REQUIREMENT - Go over the material below and report every line that contains the word "Some".

+++ INPUT RECORDS

(* ===== verification/Frozen.v ===== *)
(** * Frozen: a windowed run leaves the memo table alone

    A windowed [vm_exec] evicts the entries that overlap the window and stores
    none.  Here: from the eviction on, no instruction changes the entries or what
    the tree contains -- a lookup only applies pending shifts.  [carried] is that
    invariant for whatever a function hands on, and [post] a partial-correctness
    predicate with one rule per operation. *)
From S2P Require Import Prelude Charset Input Code ITree ITreeSpec Memo Stack Vm.

(** If the function returns, what it returns is [Q]. *)
Definition post {A} (Q : A → Prop) (r : res A) : Prop := match r with Ok a => Q a | _ => True end.

Lemma post_bind {A B} (Q : A → Prop) (R : B → Prop) (r : res A) (f : A → res B) :
  post Q r → (∀ a, Q a → post R (f a)) → post R (r ≫= f).
Proof. destruct r; cbn; auto. Qed.

Lemma post_ret {A} (Q : A → Prop) (a : A) : Q a → post Q (mret a).
Proof. done. Qed.

Lemma post_any {A} (r : res A) : post (λ _, True) r.
Proof. by destruct r. Qed.

Lemma post_for_each {A S} (Q : S → Prop) (f : A → S → res S) l s :
  (∀ x s, Q s → post Q (f x s)) → Q s → post Q (for_each f l s).
Proof.
  intros Hf. revert s. induction l as [|x l IH]; intros s Hs; [done |]. cbn [for_each].
  specialize (Hf x s Hs). destruct (f x s); [by apply IH | done..].
Qed.

(** What a value says about the memory in it. *)
Class Carries (P : mem → Prop) (A : Type) := carried : A → Prop.
Arguments carried P {A _} a : assert.

Section Instances.
Context (P : mem → Prop).
#[export] Instance carries_mem : Carries P mem := P.
#[export] Instance carries_vm : Carries P vm := λ v, P (mm v).
#[export] Instance carries_next : Carries P next := λ n, match n with Go v | Failed v | Stop v _ => P (mm v) end.
#[export] Instance carries_pair {A B} `{Carries P A, Carries P B} : Carries P (A * B) := λ x, carried P x.1 ∧ carried P x.2.
#[export] Instance carries_sum {A B} `{Carries P A, Carries P B} : Carries P (A + B) :=
  λ x, match x with inl a => carried P a | inr b => carried P b end.
#[export] Instance carries_option {A} `{Carries P A} : Carries P (option A) := λ o, match o with Some a => carried P a | None => True end.
#[export] Instance carries_nothing {A} : Carries P A | 100 := λ _, True.
End Instances.

Section Runs.
Context (P : mem → Prop) (x : ctx).
Context (P_caps : ∀ m cs nc, P m → P (mk_mem cs (ents m) (tree m) nc (next_ent m))).
Context (P_get : ∀ m id p, P m → P (memo_table_get m id p).2).
Context (Hwin : windowed x = true).
Notation kept := (carried P).
Notation keeps r := (post (carried P) r).

(** The code between the calls: binds, returns and case distinctions. *)
Ltac carry :=
  repeat match goal with
  | H : carried _ (_, _) |- _ => destruct H; cbn [fst snd] in *
  | H : carried _ (Some ?y) |- _ => change (kept y) in H
  | |- keeps (_ ≫= _) => eapply (post_bind kept); [| intros ? ?]
  | |- keeps (mret _) => apply post_ret
  | |- keeps (Ok _) => apply post_ret
  | |- keeps (Abort _) => exact I
  | |- keeps Undef => exact I
  | |- keeps Fuel => exact I
  | |- keeps (match ?y with _ => _ end) => destruct y
  | |- keeps (let '_ := ?y in _) => destruct y
  | |- kept (_, _) => split; cbn [fst snd]
  | |- kept (Some ?y) => change (kept y)
  | |- kept (inl ?y) => change (kept y)
  | |- kept (inr ?y) => change (kept y)
  | |- kept (if ?c then _ else _) => destruct c
  | |- kept _ => first [exact I | assumption | apply P_caps; assumption]
  | |- keeps _ => first [exact (post_any _) | solve [eauto with frozen]]
  end.

Lemma capture_ref_keeps a m : P m → keeps (memo_capture_ref a m).
Proof. intros Hm. unfold memo_capture_ref, set_cap. carry. Qed.

Lemma refs_keep l m : P m → keeps (for_each memo_capture_ref l m).
Proof. apply post_for_each. exact capture_ref_keeps. Qed.

Lemma capture_free_keeps a m : P m → keeps (memo_capture_free a m).
Proof.
  unfold memo_capture_free. generalize (depth m) as fuel. intros fuel. revert a m. induction fuel as [|fuel IH]; intros a m Hm; [done |].
  cbn [memo_capture_free_fuel]. unfold set_cap. carry. apply post_for_each; [exact IH | carry].
Qed.

Lemma frees_keep l m : P m → keeps (for_each memo_capture_free l m).
Proof. apply post_for_each. exact capture_free_keeps. Qed.

Lemma capture_adds_keep d l m : P m → keeps (for_each (memo_capture_add d) l m).
Proof.
  apply post_for_each. intros a m' Hm. unfold memo_capture_add, set_cap. carry. apply capture_ref_keeps. by apply P_caps.
Qed.

Lemma clear_keeps e m : P m → keeps (entry_clear_capt e m).
Proof. apply frees_keep. Qed.

Local Hint Resolve refs_keep capture_free_keeps frees_keep capture_adds_keep clear_keeps : frozen.

(** *** The stack *)

Lemma add_refs_keeps l cs m : P m → keeps (add_refs l cs m).
Proof. intros Hm. unfold add_refs. carry. Qed.

Lemma copy_keeps cs m : P m → keeps (capt_copy_ref cs m).
Proof. apply add_refs_keeps. Qed.

Local Hint Resolve add_refs_keeps copy_keeps : frozen.

Lemma stack_add_keeps s cs m : P m → keeps (stack_add_capt s cs m).
Proof. intros Hm. unfold stack_add_capt, entry_add_capt. carry. Qed.

Local Hint Resolve stack_add_keeps : frozen.

Lemma pop_keeps s b m : P m → keeps (stack_pop s b m).
Proof. intros Hm. unfold stack_pop. destruct (entries s) as [|e es]; [exact I |]. carry. Qed.

Local Hint Resolve pop_keeps : frozen.

Lemma pop_clear_keeps msg s b m : P m → keeps (pop_clear msg s b m).
Proof. intros Hm. unfold pop_clear. carry. Qed.

Lemma destroy_keeps s m : P m → keeps (stack_destroy s m).
Proof. intros Hm. unfold stack_destroy. carry. apply post_for_each; [exact clear_keeps | done]. Qed.

Local Hint Resolve pop_clear_keeps destroy_keeps : frozen.

(** *** Instructions *)

(** A windowed run stores nothing. *)
Lemma memoize_keeps v id p len count cs : kept v → keeps (memoize x v id p len count cs).
Proof. intros Hv. unfold memoize. rewrite Hwin. carry. Qed.

Lemma input_peek_keeps i : keeps (input_peek i).
Proof. destruct (input_peek i) as [[[c|] i'] | | |]; by repeat split. Qed.

Local Hint Resolve input_peek_keeps : frozen.

Lemma peek_keeps v : kept v → keeps (peek v).
Proof. intros Hv. unfold peek. carry. Qed.

Lemma give_keeps v s c m : P m → keeps (give v s c m).
Proof. intros Hm. unfold give. carry. Qed.

Lemma add_each_keeps v cs : kept v → keeps (add_each v cs).
Proof. apply post_for_each. intros c v' Hv. carry. Qed.

Lemma lookup_memo_keeps i v : kept v → kept (lookup_memo x i v).
Proof.
  intros Hv. unfold lookup_memo. destruct (memtbl x); [| by split]. pose proof (P_get (mm v) (b i) (pos v) Hv) as Hg.
  destruct (memo_table_get _ _ _) as [o m']. split; [by destruct o | done].
Qed.

Local Hint Resolve memoize_keeps peek_keeps give_keeps add_each_keeps : frozen.

Lemma peek_test_keeps v t : kept v → keeps (peek_test v t).
Proof. intros Hv. unfold peek_test. carry. Qed.

Lemma advance_keeps v n : kept v → kept (advance v n).
Proof. intros Hv. unfold advance. by destruct (input_advance _ _). Qed.

Local Hint Resolve peek_test_keeps : frozen.

(** An instruction's own steps on the reader and the table. *)
Ltac carry_step :=
  repeat first
    [ match goal with
      | |- context [advance ?v ?n] =>
          let H := fresh in assert (kept (advance v n)) as H by (apply advance_keeps; carry); destruct (advance v n)
      | |- context [lookup_memo x ?i ?v] =>
          let H := fresh in assert (kept (lookup_memo x i v)) as H by (apply lookup_memo_keeps; carry); destruct (lookup_memo x i v)
      end
    | progress carry ].

Lemma match_keeps v t : kept v → keeps (exec_match v t).
Proof. intros Hv. unfold exec_match, go. carry_step. Qed.

Lemma test_keeps v t k c : kept v → keeps (exec_test v t k c).
Proof. intros Hv. unfold exec_test, go, jump. carry_step. Qed.

Lemma tree_close_keeps fuel id s m : P m → keeps (tree_close fuel id s m).
Proof.
  revert s m. induction fuel as [|fuel IH]; intros s m Hm; cbn [tree_close]; carry_step.
Qed.

Lemma pop_merged_keeps n s m : P m → keeps (pop_merged n s m).
Proof. revert s m. induction n as [|n IH]; intros s m Hm; cbn [pop_merged]; carry_step. Qed.

Local Hint Resolve match_keeps test_keeps tree_close_keeps pop_merged_keeps : frozen.

Lemma merge_keeps seen accum v : kept v → keeps (tree_merge x seen accum v).
Proof. intros Hv. unfold tree_merge. rewrite Hwin. carry_step. Qed.

Local Hint Resolve merge_keeps : frozen.

Lemma tree_loop_keeps fuel seen accum v : kept v → keeps (memo_tree_loop fuel x seen accum v).
Proof.
  revert seen accum v. induction fuel as [|fuel IH]; intros seen accum v Hv; [done |]. cbn [memo_tree_loop].
  carry_step.
Qed.

Local Hint Resolve tree_loop_keeps : frozen.

Ltac unfold_insn :=
  unfold exec_char, exec_set, exec_any, exec_span, exec_empty, exec_test_char, exec_test_char_nochoice, exec_test_set,
    exec_test_set_nochoice, exec_test_any, exec_jump, exec_choice, exec_call, exec_commit, exec_return, exec_partial_commit,
    exec_back_commit, exec_fail_twice, exec_error, exec_capture_begin, exec_capture_late, exec_capture_full, exec_capture_end,
    exec_memo_open, exec_memo_close, exec_memo_tree_open, exec_memo_tree_close, exec_memo_tree_insert, exec_memo_tree,
    exec_check_begin, exec_check_end, go, jump, note_range, memo_capture_node, new_cap.

Lemma insn_keeps i v : kept v → keeps (exec_insn x i v).
Proof. intros Hv. unfold exec_insn. destruct (Code.op i); unfold_insn; rewrite ?Hwin; carry_step. Qed.

Lemma unwind_keeps fuel v : kept v → keeps (fail_unwind fuel x v).
Proof. revert v. induction fuel as [|fuel IH]; intros v Hv; cbn [fail_unwind]; carry_step. Qed.

Local Hint Resolve insn_keeps unwind_keeps : frozen.

Lemma step_keeps v : kept v → keeps (step x v).
Proof. intros Hv. unfold step. carry. Qed.

Lemma run_keeps fuel v : kept v → keeps (run fuel x v).
Proof.
  revert v. induction fuel as [|fuel IH]; intros v Hv; [done |]. cbn [run]. apply (post_bind kept); [by apply step_keeps |].
  intros [v' | r] Hv'; [by apply IH | exact Hv'].
Qed.

Lemma finish_keeps v o : kept v → keeps (finish x v o).
Proof. intros Hv. unfold finish, memo_capture_dummy, new_cap. rewrite Hwin. carry. Qed.
End Runs.

(** ** The table *)

(** The entries, and what the tree contains. *)
Record frozen (m0 m : mem) : Prop := {
  fz_inv : Inv (tree m);
  fz_contents : contents (tree m) = contents (tree m0);
  fz_ents : ents m = ents m0;
}.

Lemma frozen_refl m : Inv (tree m) → frozen m m.
Proof. by split. Qed.

Lemma frozen_get m0 m id p : frozen m0 m → frozen m0 (memo_table_get m id p).2.
Proof.
  intros [H1 H2 H3]. unfold memo_table_get. destruct (itree_find_largest_spec (tree m) id p H1) as (t & -> & Hi & Hc & _).
  split; cbn; [done | by rewrite Hc | done].
Qed.

(** What [vm_exec] does in a window, after the eviction. *)
Lemma windowed_frozen fuel x m v r m' : windowed x = true → Inv (tree m) → mm v = m →
  ('(v, o) ← run fuel x v; finish x v o) = Ok (r, m') → frozen m m'.
Proof.
  intros Hwin Hi <- H. set (P := frozen (mm v)).
  assert (∀ m1 cs nc, P m1 → P (mk_mem cs (ents m1) (tree m1) nc (next_ent m1))) as Hcaps by (intros m1 cs nc [? ? ?]; by split).
  assert (post (carried P) ('(v, o) ← run fuel x v; finish x v o)) as Hp.
  { eapply (post_bind (carried P)); [apply run_keeps; [done | apply frozen_get | done | by apply frozen_refl] |].
    intros [v1 o] [Hv1 _]. by apply finish_keeps. }
  rewrite H in Hp. by destruct Hp.
Qed.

++++++

PROBLEM SOLUTION -
#[export] Instance carries_option {A} `{Carries P A} : Carries P (option A) := λ o, match o with Some a => carried P a | None => True end.
  | H : carried _ (Some ?y) |- _ => change (kept y) in H
  | |- kept (Some ?y) => change (kept y)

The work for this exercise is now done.